Angka ini menunjukkan bahwa sistem hukum dan kebijakan lingkungan di Indonesia masih sangat bias gender. Penguasaan lahan adat dan proses perizinan tambang atau perkebunan besar hampir selalu dominan laki-laki.
Situasi ini membuat perempuan kehilangan akses terhadap sumber penghidupan dasar seperti air bersih, lahan pertanian, hasil hutan, dan ruang spiritual. Padahal, dalam banyak komunitas adat, perempuan memiliki peran penting sebagai penjaga benih, pengelola pangan, dan pelindung sumber daya air.
Rendahnya Keterlibatan Perempuan
Kementerian Pemberdayaan Perempuan dan Perlindungan Anak (KemenPPPA) pada 2023 juga menyoroti rendahnya keterlibatan perempuan dalam skema Perhutanan Sosial.

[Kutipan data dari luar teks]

(** ** A copy keeps the failed promise until it runs *)

(** C8.  Let unit [s] hold in [_memoizedResult] the pending promise of an
    execution owned by another unit (as after [memoize]), and let that
    execution fail.  The handler clears the field of the owning unit only;
    unit [s] itself is untouched and still refers to the promise, now
    rejected.  When [run] is then called on [s] it suspends on that promise
    without changing any unit; its continuation catches the rejection and
    clears the field of [s], and of no other unit, before it spawns a child
    of its own. *)
Theorem stale_failure_in_copy (σ : state) (k : closure) (n : notification)
    (u v : PredictedProcess) (s : uref) (signal : option sref) :
  this_of k ≠ s →
  units σ !! this_of k = Some u →
  units σ !! s = Some v →
  _memoizedResult v = Some (promise_of k) →
  promises σ !! promise_of k = Some Pending →
  is_failure n = true →
  signal_aborted (deliver k n σ) signal = false →
  let σ1 := deliver k n σ in
  let σ2 := run s signal σ1 in
  let c := length (calls σ1) in
  let σ3 := after_await s (Rejected (failure_message n)) σ2 in
  let σ4 := resume c σ2 in
  (promises σ1 !! promise_of k = Some (Rejected (failure_message n)) ∧
   memoizedResult_of σ1 (this_of k) = None ∧
   units σ1 !! s = Some v ∧
   memoizedResult_of σ1 s = Some (promise_of k)) ∧
  (calls σ2 !! c = Some (Awaiting s (promise_of k) signal) ∧
   units σ2 = units σ1 ∧ procs σ2 = procs σ1 ∧ promises σ2 = promises σ1) ∧
  (memoizedResult_of σ3 s = None ∧
   ∀ t, t ≠ s → units σ3 !! t = units σ1 !! t) ∧
  (σ4 = set_calls (<[c := Returned (length (promises σ1))]>) (spawn_promise s signal σ3).2 ∧
   memoizedResult_of σ4 s = Some (length (promises σ1)) ∧
   memoizedResult_of σ4 (this_of k) = None ∧
   length (procs σ4) = S (length (procs σ1))).
Proof.
  intros Hne Hu Hv Hmv Hp Hn Hs σ1 σ2 c σ3 σ4.
  pose proof (deliver_failure_units k n σ Hn) as Hunits.
  pose proof (deliver_failure_promises k n σ Hn) as Hproms.
  fold σ1 in Hunits, Hproms.
  assert (Hrej : promises σ1 !! promise_of k = Some (Rejected (failure_message n))).
  { by rewrite Hproms, list_lookup_alter_eq, Hp. }
  assert (Hmu : memoizedResult_of σ1 (this_of k) = None).
  { unfold memoizedResult_of. by rewrite Hunits, list_lookup_alter_eq, Hu. }
  assert (Hv1 : units σ1 !! s = Some v).
  { by rewrite Hunits, list_lookup_alter_ne. }
  assert (Hms : memoizedResult_of σ1 s = Some (promise_of k)).
  { unfold memoizedResult_of. by rewrite Hv1. }
  assert (Hrun : σ2 = set_calls (λ cs, cs ++ [Awaiting s (promise_of k) signal]) σ1).
  { subst σ2. by apply run_awaits. }
  assert (Hm3 : memoizedResult_of σ3 s = None).
  { subst σ3. cbn [after_await]. eapply memoizedResult_of_alter.
    rewrite Hrun. exact Hv1. }
  assert (Hother : ∀ t, t ≠ s → units σ3 !! t = units σ1 !! t).
  { intros t Ht. subst σ3. rewrite Hrun. cbn. by rewrite list_lookup_alter_ne. }
  assert (H4 : σ4 = set_calls (<[c := Returned (length (promises σ1))]>)
                      (spawn_promise s signal σ3).2).
  { subst σ4. erewrite resume_rejected.
    - cbn zeta. fold σ3. rewrite run_tail_spawns by done.
      rewrite spawn_promise_fst. subst σ3. by rewrite Hrun.
    - rewrite Hrun. cbn. subst c. by rewrite list_lookup_middle.
    - by rewrite Hrun. }
  split_and!; try done.
  - rewrite Hrun. cbn. subst c. by rewrite list_lookup_middle.
  - by rewrite Hrun.
  - by rewrite Hrun.
  - by rewrite Hrun.
  - rewrite H4. unfold memoizedResult_of. cbn [units set_calls].
    rewrite spawn_promise_units, !list_lookup_alter_eq.
    subst σ3. rewrite Hrun. cbn. rewrite list_lookup_alter_eq, Hv1. done.
  - rewrite H4. unfold memoizedResult_of. cbn [units set_calls].
    rewrite spawn_promise_units, !list_lookup_alter_ne by done.
    rewrite Hother by done. exact Hmu.
  - rewrite H4. cbn [procs set_calls]. rewrite spawn_promise_procs, length_app.
    subst σ3. rewrite Hrun. cbn. lia.
Qed.
Lemma parseUintLoop_decimalValue (s : gostring) : forall n r : Z,
  0 <= n -> strconv.parseUintLoop n s = (r, None) ->
  decimalValue n s = Some r /\ 0 <= r.
Proof.
  induction s as [| c s IH]; intros n r Hn H;
    cbn [strconv.parseUintLoop decimalValue] in *.
  - inversion H; subst. split; [reflexivity | exact Hn].
  - destruct (isDigit c) eqn:Hc; [| discriminate].
    pose proof (proj1 (isDigit_byteval c) Hc) as Hb.
    destruct (Z.leb_spec (strconv.MaxUint64 / 10 + 1) n) as [Hcut | Hcut];
      [discriminate|].
    change (strconv.MaxUint64 / 10 + 1) with 1844674407370955162 in Hcut.
    unfold Int64.modulus in H.
    assert ((n * 10 + (byteval c - 48)) mod 2 ^ 64 = n * 10 + (byteval c - 48)
            \/ (n * 10 + (byteval c - 48)) mod 2 ^ 64 < n * 10) as Hmod.
    { destruct (Z.lt_ge_cases (n * 10 + (byteval c - 48)) (2 ^ 64)) as [Hlt | Hge].
      - left. apply Z.mod_small. lia.
      - right.
        replace (n * 10 + (byteval c - 48))
          with ((n * 10 + (byteval c - 48) - 2 ^ 64) + 1 * 2 ^ 64) by ring.
        rewrite Z.mod_add by lia. rewrite Z.mod_small; lia. }
    destruct Hmod as [E | Hw].
    + rewrite E in H.
      destruct ((n * 10 + (byteval c - 48) <? n * 10)
                || (strconv.MaxUint64 <? n * 10 + (byteval c - 48)));
        [discriminate|].
      apply IH; [lia | exact H].
    + destruct (Z.ltb_spec ((n * 10 + (byteval c - 48)) mod 2 ^ 64) (n * 10));
        [discriminate | lia].
Qed.

Lemma ParseInt_readInteger (s : gostring) (n : Z) :
  strconv.ParseInt s = strconv.Ok n -> readInteger s = Some n.
Proof.
  unfold strconv.ParseInt, readInteger, strconv.ParseUint.
  destruct s as [| c0 rest]; [discriminate|].
  destruct (if strconv.isSign c0 then rest else c0 :: rest) as [| d ds];
    [discriminate|].
  destruct (strconv.parseUintLoop 0 (d :: ds)) as [un e] eqn:E.
  pose proof (parseUintLoop_result _ _ _ _ E) as Hres.
  destruct e as [[|]|].
  - discriminate.
  - subst un. destruct (strconv.isMinus c0); cbn; discriminate.
  - destruct (parseUintLoop_decimalValue _ _ _ (Z.le_refl 0) E) as [Ev Hun].
    rewrite Ev.
    destruct (strconv.isMinus c0); cbn [negb andb].
    + destruct (Z.ltb_spec (2 ^ 63) un) as [Hbig | Hfit]; [discriminate|].
      intros H. inversion H. f_equal. symmetry.
      destruct (Z.eq_dec un (2 ^ 63)) as [-> | Hne]; [reflexivity|].
      unfold Int64.neg. rewrite (wrap_in_range un) by (int64_bounds; lia).
      apply wrap_in_range. int64_bounds. lia.
    + destruct (Z.leb_spec (2 ^ 63) un) as [Hbig | Hfit]; [discriminate|].
      intros H. inversion H. f_equal. symmetry.
      apply wrap_in_range. int64_bounds. lia.
Qed.

Lemma Atoi_readInteger (s : gostring) (n : Z) :
  strconv.Atoi s = strconv.Ok n -> readInteger s = Some n.
Proof.
  unfold strconv.Atoi. destruct (_ && _).
  - apply atoiFast_readInteger.
  - apply ParseInt_readInteger.
Qed.

(** A text that does not denote a positive integer is refused. *)
Lemma refused_not_positive (s : gostring) :
  denotesPositive s = false -> refused s = true.
Proof.
  unfold denotesPositive, refused.
  destruct (strconv.Atoi s) as [n | v e] eqn:E; [| reflexivity].
  rewrite (Atoi_readInteger _ _ E). intros H.
  apply Z.leb_le. apply Z.ltb_ge. exact H.
Qed.

(** ** Rune starts *)

Lemma runeStarts_nonneg (s : gostring) : 0 <= utf8.runeStarts s.
Proof.
  induction s as [| c s IH]; cbn [utf8.runeStarts]; [lia|].
  destruct (utf8.RuneStart c); lia.
Qed.

Lemma runeStarts_app (a b : gostring) :
  utf8.runeStarts (a ++ b) = utf8.runeStarts a + utf8.runeStarts b.
Proof.
  induction a as [| c a IH]; cbn [utf8.runeStarts app]; [lia|].
  rewrite IH. lia.
Qed.

Lemma signOrDigit_RuneStart (c : byte) :
  signOrDigit c = true -> utf8.RuneStart c = true.
Proof.
  destruct c; intros H; try discriminate H; reflexivity.
Qed.

Lemma runeStarts_ascii (s : gostring) :
  Forall (fun c => signOrDigit c = true) s ->
  utf8.runeStarts s = Z.of_nat (List.length s).
Proof.
  induction 1 as [| c s Hc _ IH]; [reflexivity|].
  cbn [utf8.runeStarts List.length].
  rewrite (signOrDigit_RuneStart _ Hc), IH. lia.
Qed.

(** ** White space trimming *)

Ltac bool_to_prop :=
  unfold strings.space3, strings.space2, strings.asciiSpace, isDigit in *;
  cbv zeta in *;
  repeat rewrite ?andb_true_iff, ?orb_true_iff, ?Z.eqb_eq, ?Z.leb_le in *.

Ltac bool_false :=
  apply not_true_iff_false; intros ?; bool_to_prop; lia.

Lemma space2_head (c1 c2 : byte) :
  strings.space2 c1 c2 = true -> strings.asciiSpace c1 = false.
Proof. intros H. bool_false. Qed.

Lemma space3_head (c1 c2 c3 : byte) :
  strings.space3 c1 c2 c3 = true ->
  strings.asciiSpace c1 = false /\ strings.space2 c1 c2 = false.
Proof. intros H. split; bool_false. Qed.

Lemma space2_last (c1 c2 : byte) :
  strings.space2 c1 c2 = true -> strings.asciiSpace c2 = false.
Proof. intros H. bool_false. Qed.

Lemma space3_last (c1 c2 c3 : byte) :
  strings.space3 c1 c2 c3 = true ->
  strings.asciiSpace c3 = false /\ strings.space2 c2 c3 = false.
Proof. intros H. split; bool_false. Qed.

Lemma digit_not_space (c : byte) :
  isDigit c = true ->
  strings.asciiSpace c = false
  /\ (forall c2, strings.space2 c c2 = false)
  /\ (forall c2 c3, strings.space3 c c2 c3 = false)
  /\ (forall c1, strings.space2 c1 c = false)
  /\ (forall c1 c2, strings.space3 c1 c2 c = false).
Proof.
  intros H. repeat split; intros; bool_false.
Qed.

Lemma TrimLeftSpace_digit (c : byte) (r : gostring) :
  isDigit c = true -> strings.TrimLeftSpace (c :: r) = c :: r.
Proof.
  intros H. destruct (digit_not_space c H) as (H1 & H2 & H3 & _).
  destruct r as [| c2 [| c3 r3]]; cbn [strings.TrimLeftSpace];
    rewrite ?H1, ?H2, ?H3; reflexivity.
Qed.

Lemma trimRev_digit (c : byte) (r : gostring) :
  isDigit c = true -> strings.trimRev (c :: r) = c :: r.
Proof.
  intros H. destruct (digit_not_space c H) as (H1 & _ & _ & H4 & H5).
  destruct r as [| c2 [| c3 r3]]; cbn [strings.trimRev];
    rewrite ?H1, ?H4, ?H5; reflexivity.
Qed.

Lemma TrimLeftSpace_spaces (ws s : gostring) :
  spaces ws -> strings.TrimLeftSpace (ws ++ s) = strings.TrimLeftSpace s.
Proof.
  induction 1 as [| c r Hc _ IH | c1 c2 r Hc _ IH | c1 c2 c3 r Hc _ IH].
  - reflexivity.
  - cbn [app strings.TrimLeftSpace]. rewrite Hc. exact IH.
  - cbn [app strings.TrimLeftSpace].
    rewrite (space2_head _ _ Hc), Hc. exact IH.
  - cbn [app strings.TrimLeftSpace].
    destruct (space3_head _ _ _ Hc) as [H1 H2].
    rewrite H1, H2, Hc. exact IH.
Qed.

Lemma trimRev_spaces (ws : gostring) :
  spaces ws -> forall y, strings.trimRev (rev ws ++ y) = strings.trimRev y.
Proof.
  induction 1 as [| c r Hc _ IH | c1 c2 r Hc _ IH | c1 c2 c3 r Hc _ IH];
    intros y.
  - reflexivity.
  - cbn [rev]. rewrite <- app_assoc, IH.
    cbn [app strings.trimRev]. rewrite Hc. reflexivity.
  - change (c1 :: c2 :: r) with ([c1; c2] ++ r).
    rewrite rev_app_distr, <- app_assoc, IH.
    cbn [rev app strings.trimRev].
    rewrite (space2_last _ _ Hc), Hc. reflexivity.
  - change (c1 :: c2 :: c3 :: r) with ([c1; c2; c3] ++ r).
    rewrite rev_app_distr, <- app_assoc, IH.
    cbn [rev app strings.trimRev].
    destruct (space3_last _ _ _ Hc) as [H1 H2].
    rewrite H1, H2, Hc. reflexivity.
Qed.

(** Trimming removes the white space around a numeral, and nothing else. *)
Lemma TrimSpace_around_digits (ws1 ws2 ds : gostring) :
  spaces ws1 -> spaces ws2 ->
  Forall (fun c => isDigit c = true) ds -> ds <> [] ->
  strings.TrimSpace (ws1 ++ ds ++ ws2) = ds.
Proof.
  intros H1 H2 Hd Hne. unfold strings.TrimSpace, strings.TrimRightSpace.
  rewrite TrimLeftSpace_spaces by exact H1.
  destruct ds as [| c ds']; [congruence|].
  inversion Hd as [| ? ? Hc Hd']; subst.
  cbn [app]. rewrite TrimLeftSpace_digit by exact Hc.
  change (c :: ds' ++ ws2) with ((c :: ds') ++ ws2).
  rewrite rev_app_distr, trimRev_spaces by exact H2.
  assert (exists d r, rev (c :: ds') = d :: r /\ isDigit d = true) as (d & r & Er & Hdg).
  { destruct (rev (c :: ds')) as [| d r] eqn:E.
    - apply (f_equal (@rev byte)) in E. rewrite rev_involutive in E. discriminate.
    - exists d, r. split; [reflexivity|].
      assert (In d (c :: ds')) as Hin.
      { apply in_rev. rewrite E. left. reflexivity. }
      exact (proj1 (Forall_forall _ _) Hd d Hin). }
  rewrite Er, trimRev_digit by exact Hdg.
  rewrite <- Er. apply rev_involutive.
Qed.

Dari 103 kelompok pengelola hutan sosial yang tersurvei, 94% pengurusnya didominasi laki-laki (Antaranews, 2023).
Hal ini memperkuat fakta bahwa meskipun perempuan adalah pihak yang paling terdampak oleh krisis lingkungan, mereka justru paling sedikit memiliki akses untuk menentukan arah pengelolaan sumber daya alam.
Ekspansi industri ekstraktif seperti pertambangan, sawit, dan pembangunan infrastruktur skala besar telah mengubah wajah banyak wilayah adat di Indonesia. Hutan-hutan adat yang selama ini menjadi sumber kehidupan sekaligus ruang spiritual masyarakat adat kini beralih menjadi lahan produksi yang terkendalikan oleh korporasi.
Penelitian Ground Truth Initiative (2024) menunjukkan bahwa rata-rata keterlibatan perempuan dalam badan pengelola hutan desa di Indonesia hanya mencapai 19,54%. Sedangkan di skema hutan kemasyarakatan hanya 13,95%. Rendahnya partisipasi ini bukan semata karena ketidakinginan perempuan, tetapi akibat dari kebijakan dan struktur sosial yang tidak memberi ruang bagi mereka untuk berpartisipasi secara setara.
Dalam Masyarakat Dayak Benawan di Kalimantan Barat, misalnya. Perempuan memiliki peran penting dalam menjaga ketersediaan pangan dan melestarikan hutan. Namun, dengan masuknya investasi perkebunan dan tambang, mereka kehilangan hak atas tanah dan hasil hutan yang menjadi sumber ekonomi keluarga.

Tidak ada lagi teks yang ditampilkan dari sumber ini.